Kesaria Abramidze, a transgender model, is killed in Georgia, raising concerns over LGBTQ rights and safety.

A Georgian transgender model and prominent public figure has been stabbed to death in her apartment in a “premeditated” attack, authorities say, amid criticism of a government crackdown on LGBTQ rights.

The actress and influencer Kesaria Abramidze, 37, was killed in a knife attack on Wednesday, a day after a bill supporting “family values” passed its final reading. The law has been compared to Russia’s “gay propaganda” law and criticised by the European Union and rights groups as stigmatising LGBTQ people.

Abramidze was the first person in Georgia to publicly come out as transgender. She represented the country at the Miss Trans Star International contest in 2018 and had more than 500,000 followers on Instagram.

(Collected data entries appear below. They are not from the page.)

(** ** The interleaving theorems on the double *)

(** A flush, with a call while it runs; then a reload from a snapshot that is
    older than the call, which is lost: 52, and the call, less the call. *)
Lemma usage_accounting_witness :
  let i := sample_inner [sample_key "1000" 10 2] None in
  let j := increment_usage_inner 100 "1000" (snd (drain_pending i)) in
  let l := commit_batches (fst (drain_pending i)) j in
  recorded "1000" (l, []) = Some 53 /\
  recorded "1000" (replace_keys [set_calls_total 52 (sample_key "1000" 12 0)] l, []) = Some 52.
Proof.
  intros i j l. split; [vm_compute; reflexivity|].
  refine (usage_accounting None 100 "1000"
    [LDrain; LCall "1000"; LCommit (fst (drain_pending i)); LReload (keys l) [set_calls_total 52 (sample_key "1000" 12 0)]]
    i _ _ 52 _ eq_refl _ _ _).
  - apply sample_wf; u64_bounds.
  - eapply steps_cons; [apply step_drain|].
    eapply steps_cons; [apply step_call|].
    eapply steps_cons; [apply (step_commit None 100 (fst (drain_pending i)) j [] [])|].
    eapply steps_cons; [apply step_reload|constructor].
    + repeat constructor. set_solver.
    + repeat constructor; cbn; unfold u64_max, u32_max; lia.
  - repeat constructor. by eexists.
  - vm_compute. discriminate.
Defined.

(** A double whose answers cannot vary is within the types of the interfaces. *)
#[export] Instance still_repository : KeyPoolRepository unit := {|
  repo_ensure_schema := mret (Ok tt);
  repo_load_keys := mret (Ok []);
  repo_bootstrap_keys := fun ks => mret (Ok (Z.of_nat (length ks)));
  repo_flush_usage := fun _ => mret (Ok tt);
  repo_update_status := fun _ _ _ => mret (Ok tt);
  repo_log_endpoint := fun _ _ _ _ => mret (Ok tt);
  repo_save_authoritative_usage := fun _ _ _ _ => mret (Ok tt);
  repo_local_usage_estimate := fun _ => mret (Ok 40);
  repo_record_sync_error := fun _ _ => mret (Ok tt);
  repo_cleanup_rolling_usage := mret (Ok tt);
|}.

#[export] Instance still_probe : UsageProbe unit := {|
  probe_upgrade := mret true;
  probe_get_data_used := fun _ => mret (Ok (Some {| report_used := 7400; report_reported_limit := None |}));
|}.

#[export] Instance still_crypto : KeyCrypto unit := {|
  crypto_smoke_test := mret true;
  crypto_encrypt := fun s => mret (Ok s);
  crypto_decrypt := fun s => Some s;
|}.

#[export] Instance still_file : KeyFile unit := {|
  file_exists := fun _ => mret false;
  file_read_to_string := fun _ => mret (Err "no file");
  json_from_str := fun _ => Err "no parser";
|}.

#[export] Instance still_clock : Clock unit := mret 1785283199000.

Lemma still_types : in_types unit.
Proof.
  split.
  - intros w rows [= <-]. split; constructor.
  - intros w c r [= <-]. split; [u64_bounds|done].
  - intros w d e [= <-]. u64_bounds.
Qed.

Lemma methods_refine_sections_witness :
  let p := sample_pool [sample_key "1000" 7399 2] (Some "1000") in
  (exists tr, pool_steps None 100 tr (inner p, []) (inner (fst (exec flush_usage (p, tt))), [])
     /\ flush_labels (run flush_usage (p, tt)) tr)
  /\ exists k, find_key "1000" (inner (fst (exec (record_failure "1000" true) (p, tt)))) = Some k
       /\ consecutive_failures k = 1.
Proof.
  intros p. assert (config_wf (inner p, [])) as Hc.
  { split; [|constructor]. split; cbn; [repeat constructor; set_solver|repeat constructor; cbn; unfold u64_max, u32_max; lia|].
    intros d [= <-]. by eexists. }
  destruct (methods_refine_sections None None 100 still_types p tt [] None "1000" Hc)
    as (_ & _ & (_ & [Hf _] & _) & [_ Hl] & _).
  split; [exact Hl|]. destruct (Hf _ eq_refl) as (k' & Hk' & Hn & _). by exists k'.
Defined.

(** * What the key pool's methods return

    Selection and revival, the settlement of a flush, retirement and revival
    of a key, and the reload, each on every branch. *)

(** ** Selection *)

(** The specification: the sticky key while it is usable, else the first
    usable primary in developer-id order, else the first usable backup. *)
Definition selection (reserve : Z) (i : KeyPoolInner) : option InMemoryKey :=
  match (d ← active_dev_id i; find_key d i) with
  | Some k => if usable reserve k then Some k else pick_key reserve (keys i)
  | None => pick_key reserve (keys i)
  end.

Lemma usable_limited reserve k : usable reserve (set_status Limited k) = false.
Proof. done. Qed.

(** Marking an unusable key as limited does not change what the scan finds:
    the key was passed over before and is passed over after. *)
Lemma find_usable_limited (b : InMemoryKey -> bool) reserve d ks :
  (forall k, b (set_status Limited k) = b k) ->
  (forall k, find_first (has_dev d) ks = Some k -> usable reserve k = false) ->
  find_first (fun k => b k && usable reserve k) (update_first (has_dev d) (set_status Limited) ks)
  = find_first (fun k => b k && usable reserve k) ks.
Proof.
  intros Hb. induction ks as [|k r IH]; intros Hd; [done|]. simpl in *.
  destruct (has_dev d k) eqn:E; simpl.
  - rewrite usable_limited, andb_false_r, (Hd k eq_refl), andb_false_r. done.
  - by rewrite IH.
Qed.

Lemma pick_key_limited reserve d i :
  (forall k, find_key d i = Some k -> usable reserve k = false) ->
  pick_key reserve (keys (update_key d (set_status Limited) i)) = pick_key reserve (keys i).
Proof.
  intros Hd. unfold pick_key. simpl.
  rewrite (find_usable_limited (fun k => negb (is_backup k))) by done.
  by rewrite (find_usable_limited is_backup) by done.
Qed.

Section selection.
Context {W : Type} `{Hrepo : KeyPoolRepository W}.
Variable reserve : Z.

Lemma run_report_status (u : option (string * KeyStatus * Z)) p (w : W) :
  exists w', report_status u (p, w) = (tt, (p, w')).
Proof.
  destruct u as [[[d st] n]|]; simpl; [|by eexists].
  unfold report_status, mbind, ST_bind, lift. destruct (repo_update_status d st n w). by eexists.
Qed.

(** The whole of select_available_key: what it returns and what it leaves. *)
Lemma select_run p w :
  exists i' w', select_available_key reserve (p, w)
    = (Ok (format_key reserve <$> selection reserve (inner p)),
       ({| inner := i'; initialized := initialized p |}, w'))
    /\ (forall k, selection reserve (inner p) = Some k -> active_dev_id i' = Some (dev_id k) /\ k ∈ keys i')
    /\ (selection reserve (inner p) = None -> pick_key reserve (keys i') = None)
    /\ map dev_id (keys i') = map dev_id (keys (inner p))
    /\ last_revival_attempt_ms i' = last_revival_attempt_ms (inner p).
Proof.
  unfold select_available_key, selection, mbind at 1, ST_bind, on_inner at 1, select_sticky.
  assert (forall u i, map dev_id (keys i) = map dev_id (keys (inner p)) ->
    last_revival_attempt_ms i = last_revival_attempt_ms (inner p) ->
    exists i' w',
    (_ ← report_status u; k ← on_inner (select_fresh reserve); mret (Ok k))
      ({| inner := i; initialized := initialized p |}, w)
    = (Ok (format_key reserve <$> pick_key reserve (keys i)) : result _ KeyPoolError,
       ({| inner := i'; initialized := initialized p |}, w'))
    /\ (forall k, pick_key reserve (keys i) = Some k -> active_dev_id i' = Some (dev_id k) /\ k ∈ keys i')
    /\ (pick_key reserve (keys i) = None -> pick_key reserve (keys i') = None)
    /\ map dev_id (keys i') = map dev_id (keys (inner p))
    /\ last_revival_attempt_ms i' = last_revival_attempt_ms (inner p)) as Hscan.
  { intros u i Hids Hrev. unfold mbind, ST_bind.
    destruct (run_report_status u {| inner := i; initialized := initialized p |} w) as [w' ->].
    unfold on_inner, select_fresh. simpl.
    destruct (pick_key reserve (keys i)) as [k|] eqn:E; simpl; do 2 eexists; repeat split_and; try done.
    intros k' [= <-]. split; [done|]. by apply pick_key_Some in E as [? _]. }
  destruct (active_dev_id (inner p)) as [d|] eqn:Ha; simpl; [|by apply (Hscan None (inner p))].
  destruct (find_key d (inner p)) as [k|] eqn:Hk; simpl; [|by apply (Hscan None (inner p))].
  fold (usable reserve k). destruct (usable reserve k) eqn:Hu.
  - do 2 eexists. repeat split_and; [done| |done|done|done].
    intros k' [= <-]. apply find_key_Some in Hk as [? <-]. done.
  - assert (pick_key reserve (keys (update_key d (set_status Limited) (inner p)))
            = pick_key reserve (keys (inner p))) as Hp
      by (apply pick_key_limited; intros; congruence).
    destruct (negb _); simpl; [|by apply (Hscan None (inner p))].
    rewrite <- Hp. apply (Hscan (Some (dev_id k, Limited, consecutive_failures k))
      (update_key d (set_status Limited) (inner p))); [|done].
    apply dev_ids_update, _.
Qed.
End selection.
(* ===== verification/HirezClientSpec.v ===== *)
(** * Properties of the provider request client

    Bounded work and complete charging, the origin of every successful result,
    and the effect of the provider's in-band messages. *)

From S2P Require Import Prelude Json Upstream Session SessionSpec HirezClient.

(** ** Work and charging *)

Section metered_client.
Context {W : Type} `{Hformats : Formats} `{Hkeys : ApiKeyState W} `{Htransport : HttpTransport W}
  `{Haudit : SessionAudit W} `{Hclock : Clock W} `{Hwatch : Stopwatch W}
  `{Hsleeper : RetrySleeper W} `{Hmeter : !Metered W}.
Variables (base_url_arg : string) (ttl_ms : Z).

(** A pass never sleeps in the last round. *)
Definition naps (attempt max_retries : nat) : Z := if (attempt <? max_retries)%nat then 1 else 0.

Lemma costs_retry attempt max_retries p :
  costs 0 0 (naps attempt max_retries) (retry_or_break attempt max_retries p).
Proof.
  unfold retry_or_break, naps. case_match; [|apply costs_ret].
  apply (costs_bind 0 0 1 0 0 0); [apply costs_sleep|intros; apply costs_ret].
Qed.

Lemma costs_ret_any {A} g s (a : A) : 0 <= g -> 0 <= s -> costs g 0 s (mret a).
Proof. intros. by eapply costs_weaken; [apply costs_ret|..]. Qed.

Lemma naps_nonneg a m : 0 <= naps a m.
Proof. unfold naps. by case_match. Qed.

Lemma gets_nonneg (w : W) : 0 <= selection_gets /\ 0 <= sync_gets.
Proof. split; [apply (probes_nonneg _ _ _ (meter_active w))|apply (probes_nonneg _ _ _ (meter_sync "" w))]. Qed.
Lemma backend_step_lease types a now l l' id r owner u :
  backend_step types a now l l' -> a <> By owner -> a <> Closing id ->
  l !! id = Some r -> lease_owner r = Some owner -> lease_until r = Some u -> now < u ->
  exists r', l' !! id = Some r' /\ lease_owner r' = Some owner /\ lease_until r' = Some u.
Proof.
  intros [a0 now0 l0 l1 Hs|now0 l0 l1 Hs|j now0 l0 l1 Hs] Ha Hc Hr Ho Hu Hlt.
  - destruct (step_row _ _ _ _ _ _ _ Hs Hr) as (r' & Hr' & Hrs). exists r'. split; [done|].
    exact (row_step_lease _ _ _ _ _ _ _ _ Hrs Ha Hc Ho Hu Hlt).
  - destruct (Hs _ _ Hr) as (r' & Hr' & Eo & Eu). exists r'. by rewrite Eo, Eu.
  - exists r. rewrite Hs by congruence. done.
Qed.

(** C2. A lease is exclusive: from the instant a worker holds the lease of a
    match until it expires, whatever statements on the ledger the rest of the
    backend runs and in whatever order, other workers' and those of facts,
    stages and ratings, and short of a closing of this match (marked
    unavailable, or completed by its projection), the worker keeps the lease,
    and every claim, checkpoint, release and completion of another worker is
    refused without effect. *)
Theorem lease_exclusive types now0 tr l now1 l1 id r owner u :
  backend_run types now0 tr l now1 l1 ->
  Forall (fun x => fst x <> By owner /\ fst x <> Closing id) tr ->
  l !! id = Some r -> lease_owner r = Some owner -> lease_until r = Some u -> now1 < u ->
  (exists r1, l1 !! id = Some r1 /\ lease_owner r1 = Some owner /\ lease_until r1 = Some u) /\
  forall other source secs c now, other <> owner -> now < u ->
    claim_statement now id source other secs l1 = (None, l1) /\
    checkpoint now id other c l1 = (false, l1) /\
    release now id other l1 = (false, l1) /\
    complete_if_durable now id other l1 = (false, l1).
Proof.
  intros Hrun Htr Hr Ho Hu Hlt.
  assert (exists r1, l1 !! id = Some r1 /\ lease_owner r1 = Some owner /\ lease_until r1 = Some u)
    as (r1 & Hr1 & Ho1 & Hu1).
  { revert r Hr Ho Hu Htr. induction Hrun as [|now a nowa tr l la nowb lb Hle Hs Hrun IH];
      intros r Hr Ho Hu Htr; [eauto|].
    apply Forall_cons in Htr as [[Ha Hc] Htr]. simpl in Ha, Hc.
    pose proof (backend_run_clock _ _ _ _ _ _ Hrun).
    destruct (backend_step_lease _ _ _ _ _ _ _ _ u Hs Ha Hc Hr Ho Hu) as (r' & Hr' & Ho' & Hu'); [lia|]. eauto. }
  split; [eauto|]. intros other source secs c now Hne Hnow.
  assert (holds_lease now other r1 = false) as Hh.
  { apply not_true_iff_false. rewrite holds_lease_iff. intros [H _]. congruence. }
  assert (owned_by other r1 = false) as Hw.
  { unfold owned_by. apply bool_decide_eq_false. congruence. }
  unfold claim_statement, checkpoint, release, complete_if_durable, update_where, claimable.
  rewrite Hr1, Hh, Hw, Hu1. rewrite (proj2 (Z.leb_gt _ _) Hnow), andb_false_r. done.
Qed.

(** ** What is never forgotten *)

(** The knowledge of a row that later statements may extend, not take back. *)
Record extends (r r' : IngestRow) : Prop := {
  ext_complete : row_status r = "complete" -> row_status r' = "complete";
  ext_population : row_population r <> "unknown" -> row_population r' = row_population r;
  ext_stages : row_completed_stages r' = row_completed_stages r;
  ext_detail : forall x, detail_attempted_at r = Some x -> detail_attempted_at r' = Some x;
  ext_roster : forall x, roster_resolved_at r = Some x -> roster_resolved_at r' = Some x;
  ext_demo : forall x, demo_resolved_at r = Some x -> demo_resolved_at r' = Some x;
  ext_queue : row_queue_id r <> None -> row_queue_id r' <> None;
  ext_attempts : row_attempts r <= row_attempts r';
}.

#[export] Instance extends_preorder : PreOrder extends.
Proof.
  split.
  - intros r. by split.
  - intros r1 r2 r3 H1 H2. split.
    + intros H. apply (ext_complete _ _ H2), (ext_complete _ _ H1), H.
    + intros H. rewrite (ext_population _ _ H2); [by apply (ext_population _ _ H1)|].
      by rewrite (ext_population _ _ H1).
    + by rewrite (ext_stages _ _ H2), (ext_stages _ _ H1).
    + intros x H. by apply (ext_detail _ _ H2), (ext_detail _ _ H1).
    + intros x H. by apply (ext_roster _ _ H2), (ext_roster _ _ H1).
    + intros x H. by apply (ext_demo _ _ H2), (ext_demo _ _ H1).
    + intros H. by apply (ext_queue _ _ H2), (ext_queue _ _ H1).
    + pose proof (ext_attempts _ _ H1). pose proof (ext_attempts _ _ H2). lia.
Qed.

Lemma stamp_keeps flag now old x : old = Some x -> stamp flag now old = Some x.
Proof. intros ->. by destruct flag. Qed.

Lemma coalesce_some {A} (a b : option A) : b <> None -> coalesce a b <> None.
Proof. by destruct a. Qed.

Lemma coalesce_old {A} (a b : option A) : a <> None -> coalesce a b <> None.
Proof. by destruct a. Qed.

Lemma known_population (p q : string) :
  p <> "unknown" -> (if String.eqb p "unknown" then q else p) = p.
Proof. by destruct (String.eqb_spec p "unknown"). Qed.

Lemma row_step_extends types now id a r r' : row_step types now id a r r' -> extends r r'.
Proof.
  intros Hs. destruct Hs as [a r|source o secs r Hc|o c r Hh|o r Hh|o r Hh Hd|q source reason r Hn|d inc r Hd Hi].
  - reflexivity.
  - split; simpl; try done; [|lia]. intros Hs. unfold claimable, terminal_status in Hc.
    by rewrite Hs in Hc.
  - split; simpl; try done; eauto using stamp_keeps, coalesce_some, known_population.
  - by split.
  - by split.
  - split; simpl; try done; [|by apply coalesce_old|lia]. intros Hs. by rewrite Hs in Hn.
  - split; simpl; try done; eauto using coalesce_old, known_population.
    unfold reopenable. intros Hs. by rewrite Hs.
Qed.

Lemma plan_never_repeats_detail e :
  FetchDetail ∈ plan_match_lifecycle e -> detail_attempted e = false.
Proof.
  unfold plan_match_lifecycle.
  destruct (facts_durable e).
  { destruct (projection_complete e); [|destruct (population e)]; by intros ?%elem_of_one. }
  destruct (detail_attempted e); simpl; [|done].
  destruct (roster_resolved e); simpl; [|by intros ?%elem_of_one].
  destruct (missing_history_ids e) as [|i r], (demo_resolved e); simpl;
    rewrite ?elem_of_two, ?elem_of_one; naive_solver.
Qed.

(** C25. Evidence is never forgotten.  Through every run of statements of all
    workers a match that is complete stays complete, a known population and a
    recorded detail, roster or demo attempt stay what they are, a queue stays
    known, no stage is lost; so once the detail was attempted no later plan
    fetches it again. *)
Theorem ledger_extends types now0 tr l now1 l1 id r :
  ledger_run types now0 tr l now1 l1 -> l !! id = Some r ->
  exists r1, l1 !! id = Some r1 /\ extends r r1 /\
    forall t t1, detail_attempted (load_evidence_from_claim id r t) = true ->
      FetchDetail ∉ plan_match_lifecycle (load_evidence_from_claim id r1 t1).
Proof.
  intros Hrun Hr.
  assert (exists r1, l1 !! id = Some r1 /\ extends r r1) as (r1 & Hr1 & He).
  { revert r Hr. induction Hrun as [|now a nowa tr l la nowb lb Hle Hs Hrun IH]; intros r Hr.
    - exists r. by split.
    - destruct (step_row _ _ _ _ _ _ _ Hs Hr) as (r' & Hr' & Hrs). apply row_step_extends in Hrs.
      destruct (IH r' Hr') as (r1 & Hr1 & He). exists r1. split; [done|]. by etrans. }
  exists r1. split_and!; [done|done|]. intros t t1 Hd Hin.
  apply plan_never_repeats_detail in Hin.
  simpl in *. apply bool_decide_eq_true in Hd as [x Hx].
  apply (ext_detail _ _ He) in Hx. apply bool_decide_eq_false in Hin. apply Hin. eauto.
Qed.

(** ** Registration *)

Lemma queue_conflict_none (a b : option Z) (e : Z -> Z -> MatchDiscoveryError) :
  match a, b with
  | Some existing, Some incoming => if existing =? incoming then None else Some (e existing incoming)
  | _, _ => None
  end = None <-> (forall q q', a = Some q -> b = Some q' -> q = q').
Proof.
  destruct a as [q|]; [|naive_solver]. destruct b as [q'|]; [|naive_solver].
  destruct (Z.eqb_spec q q'); split; try done.
  - intros _ x y [= <-] [= <-]. done.
  - intros H. by specialize (H q q' eq_refl eq_refl).
Qed.

(** The discovery says something about the match that is known to be false. *)
Definition contradicts (types : gmap Z (bool * string)) (d : MatchDiscovery) (r : IngestRow) : Prop :=
  (population_from_database (row_population r) <> Unknown /\
   queue_population types (disc_queue_id d) <> Unknown /\
   population_from_database (row_population r) <> queue_population types (disc_queue_id d)) \/
  (exists q q', row_queue_id r = Some q /\ disc_queue_id d = Some q' /\ q <> q').

#[export] Instance contradicts_dec types d r : Decision (contradicts types d r).
Proof.
  apply or_dec; [apply _|].
  destruct (row_queue_id r) as [q|]; [|right; naive_solver].
  destruct (disc_queue_id d) as [q'|]; [|right; naive_solver].
  destruct (decide (q = q')) as [->|]; [right|left]; naive_solver.
Defined.

Lemma discovery_conflict_none types d r :
  discovery_conflict d (queue_population types (disc_queue_id d)) r = None <-> ~ contradicts types d r.
Proof.
  unfold discovery_conflict, contradicts. set (incoming := queue_population _ _).
  assert (~ (exists q q', row_queue_id r = Some q /\ disc_queue_id d = Some q' /\ q <> q') <->
    forall q q', row_queue_id r = Some q -> disc_queue_id d = Some q' -> q = q') as Hq.
  { split; [|naive_solver]. intros H q q' E E'. destruct (decide (q = q')); [done|]. naive_solver. }
  rewrite <-(queue_conflict_none (row_queue_id r) (disc_queue_id d) (QueueConflict (disc_match_id d))) in Hq.
  destruct (decide (population_from_database (row_population r) = Unknown)) as [E1|E1];
    [rewrite (bool_decide_true _ E1); simpl; naive_solver|rewrite (bool_decide_false _ E1)].
  destruct (decide (incoming = Unknown)) as [E2|E2];
    [rewrite (bool_decide_true _ E2); simpl; naive_solver|rewrite (bool_decide_false _ E2)].
  destruct (decide (population_from_database (row_population r) = incoming)) as [E3|E3];
    [rewrite (bool_decide_true _ E3)|rewrite (bool_decide_false _ E3)]; simpl; naive_solver.
Qed.

Lemma terminal_not_claimable now owner r : terminal_status (row_status r) = true -> claimable now owner r = false.
Proof. unfold claimable. by intros ->. Qed.

(** A registration is consistent with what is known and truthful about
    the work left: it is refused, without effect, exactly when a known
    population or queue contradicts the discovery; otherwise the answer's
    population is the row's, a known population is kept, and needs_work says
    whether a worker can ever claim the match. *)
Theorem register_discovery_truthful now types d l res l' :
  register_discovery now types d l = (res, l') ->
  match res with
  | Err _ => l' = l /\ exists r, l !! disc_match_id d = Some r /\ contradicts types d r
  | Ok reg =>
      reg_match_id reg = disc_match_id d /\
      exists r', l' !! disc_match_id d = Some r' /\
      reg_population reg = population_from_database (row_population r') /\
      (forall r, l !! disc_match_id d = Some r -> extends r r' /\ ~ contradicts types d r) /\
      (forall j, j <> disc_match_id d -> l' !! j = l !! j) /\
      (needs_work reg = false -> forall now' source owner secs,
         claim_statement now' (disc_match_id d) source owner secs l' = (None, l')) /\
      (needs_work reg = true -> forall now' source owner secs,
         lease_live now' r' = false ->
         fst (claim_statement now' (disc_match_id d) source owner secs l')
         = Some (claimed_row now' source owner secs r'))
  end.
Proof.
  unfold register_discovery. set (inc := queue_population types (disc_queue_id d)).
  assert (forall r, let r' := registered_row now d inc r in
    (needs_work (registration d r') = false -> forall now' source owner secs,
       claim_statement now' (disc_match_id d) source owner secs (<[disc_match_id d := r']> l)
       = (None, <[disc_match_id d := r']> l)) /\
    (needs_work (registration d r') = true -> forall now' source owner secs,
       lease_live now' r' = false ->
       fst (claim_statement now' (disc_match_id d) source owner secs (<[disc_match_id d := r']> l))
       = Some (claimed_row now' source owner secs r'))) as Hw.
  { intros r r'. unfold claim_statement. rewrite lookup_insert_eq. split.
    - intros Hn now' source owner secs. rewrite terminal_not_claimable; [done|].
      apply negb_false_iff, Hn.
    - intros Hn now' source owner secs Hl. unfold claimable, lease_live in *.
      unfold needs_work, registration in Hn. rewrite Hn.
      destruct (lease_until r') as [u|] eqn:E; [|done].
      apply Z.ltb_ge in Hl. by rewrite (proj2 (Z.leb_le u now') Hl). }
  destruct (l !! disc_match_id d) as [r|] eqn:Hr.
  - destruct (discovery_conflict d inc r) as [e|] eqn:Ec; intros [= <- <-].
    + split; [done|]. exists r. split; [done|]. destruct (decide (contradicts types d r)) as [|Hc]; [done|].
      apply discovery_conflict_none in Hc. unfold inc in Ec. congruence.
    + split; [done|]. exists (registered_row now d inc r). destruct (Hw r) as [Hw1 Hw2].
      split_and!; try done.
      * by rewrite lookup_insert_eq.
      * intros r0 [= <-]. split; [|by apply discovery_conflict_none].
        by apply (row_step_extends types now (disc_match_id d) Unowned), row_register.
      * intros j Hj. by rewrite lookup_insert_ne.
  - intros [= <- <-]. split; [done|]. exists (registered_row now d inc (new_row now)).
    destruct (Hw (new_row now)) as [Hw1 Hw2]. split_and!; try done.
    + by rewrite lookup_insert_eq.
    + intros j Hj. by rewrite lookup_insert_ne.
Qed.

The Ministry of Internal Affairs said on Thursday that she suffered “multiple stab wounds” and it was investigating a “premeditated murder committed with particular cruelty and aggravating circumstances on gender grounds”.

Georgian media reported that the police have arrested a male suspect.

Critics have long accused the ruling Georgian Dream party of stoking homophobia and transphobia and of pushing an anti-Western, anti-liberal agenda before elections next month.

Pro-EU President Salome Zurabishvili – at loggerheads with the government – condemned the “horrific murder” in a Facebook post, saying “the tragedy must awaken Georgian society”.

Abramidze herself had previously criticised the government’s approach to domestic violence and women’s rights. In April, she said she was forced to temporarily flee abroad, fearing for her life after attacks from a former partner.

“No to the femicide that has become so frequent in our country!” she posted.

Georgia’s own rights ombudsman said in 2022 that “LGBT+ people face persistent discrimination and violence in all spheres of life”.

The latest measures, which need to be signed into law by Zurabishvili or the parliament’s speaker, “concern restricting, in educational institutions and TV broadcasts, the propaganda of same-sex relationships and incest”.

It also bans gender transition, adoption by same-sex couples and transgender people, and nullifies same-sex marriages performed abroad.

Rights groups have criticised the wording for putting LGBTQ relations on par with incest. Amnesty International called the measures “homophobic and transphobic”. And Brussels has said the bill “undermines fundamental rights of Georgians and risks further stigmatisation and discrimination of part of the population”.

This move comes less than a year after the government passed another controversial bill on “foreign agents”, triggering protests and political tensions for months.

That bill requires media and NGOs to register as “pursuing the interests of a foreign power” if they receive more than 20 percent of their funding from abroad. It is seen by many as influenced by similar legislation in Russia, which has been used to clamp down on the Kremlin’s political opponents and dissent.